Description of the task: Nothing in the data may be altered; the answer is a verbatim copy of it.

Records shown:
-=-=-

Lemma usage_sound env id u cost g : cost_fits id cost g -> sound_step eq g (apply_usage env id u cost g).
Proof.
  intros [Hc Hfit] [I1 I2]. unfold apply_usage.
  pose proof (SessionApplyUsage_law (g_repo g) (env_now env) id (Some u) (Some cost)) as Hl.
  destruct (SessionApplyUsage _ _ _ _ _) as [[[]|e] r']; simpl in Hl |- *.
  2: { split; [split |]; simpl.
       - intros i s. rewrite Hl. eauto.
       - intros i p. rewrite Hl. apply I2.
       - apply same_money_advances. intros i. simpl. by rewrite Hl. }
  destruct Hl as [(s & s' & E & E' & ->) Ho].
  destruct (I1 id s E) as (t & b & Et & Eb & Hb & Ht). specialize (Hfit s E). rewrite Et in Hfit.
  unfold value_of in Hfit. simpl in Hfit. split; [split |]; simpl.
  - intros i s'. destruct (decide (i = id)) as [->|]; [|rewrite Ho by done; eauto].
    rewrite E'. intros [= <-]. exists (t + cost), b. simpl. rewrite Et. simpl. split_and!; try done; lia.
  - intros i p Hp. destruct (I2 i p Hp) as (s0 & E0 & t0 & b0 & Et0 & Eb0 & ? & ? & ? & ? & ?).
    destruct (decide (i = id)) as [->|]; [|rewrite Ho by done; eexists; split; [done |]; unfold pending_ok; eauto 10].
    assert (s0 = s) as -> by congruence. simplify_eq. rewrite E'. eexists; split; [done |].
    exists (t + cost), b. simpl. rewrite Et. simpl. split_and!; try done; lia.
  - intros i s0 E0. simpl. destruct (decide (i = id)) as [->|]; [|rewrite Ho by done; eauto with lia].
    assert (s0 = s) as -> by congruence. rewrite E'. eexists; split; [done |]. simpl. done.
Qed.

-=-=-

Solution for this problem:
Lemma usage_sound env id u cost g : cost_fits id cost g -> sound_step eq g (apply_usage env id u cost g).
Proof.
  intros [Hc Hfit] [I1 I2]. unfold apply_usage.
  pose proof (SessionApplyUsage_law (g_repo g) (env_now env) id (Some u) (Some cost)) as Hl.
  destruct (SessionApplyUsage _ _ _ _ _) as [[[]|e] r']; simpl in Hl |- *.
  2: { split; [split |]; simpl.
       - intros i s. rewrite Hl. eauto.
       - intros i p. rewrite Hl. apply I2.
       - apply same_money_advances. intros i. simpl. by rewrite Hl. }
  destruct Hl as [(s & s' & E & E' & ->) Ho].
  destruct (I1 id s E) as (t & b & Et & Eb & Hb & Ht). specialize (Hfit s E). rewrite Et in Hfit.
  unfold value_of in Hfit. simpl in Hfit. split; [split |]; simpl.
  - intros i s'. destruct (decide (i = id)) as [->|]; [|rewrite Ho by done; eauto].
    rewrite E'. intros [= <-]. exists (t + cost), b. simpl. rewrite Et. simpl. split_and!; try done; lia.
  - intros i p Hp. destruct (I2 i p Hp) as (s0 & E0 & t0 & b0 & Et0 & Eb0 & ? & ? & ? & ? & ?).
    destruct (decide (i = id)) as [->|]; [|rewrite Ho by done; eexists; split; [done |]; unfold pending_ok; eauto 10].
    assert (s0 = s) as -> by congruence. simplify_eq. rewrite E'. eexists; split; [done |].
    exists (t + cost), b. simpl. rewrite Et. simpl. split_and!; try done; lia.
  - intros i s0 E0. simpl. destruct (decide (i = id)) as [->|]; [|rewrite Ho by done; eauto with lia].
    assert (s0 = s) as -> by congruence. rewrite E'. eexists; split; [done |]. simpl. done.
Qed.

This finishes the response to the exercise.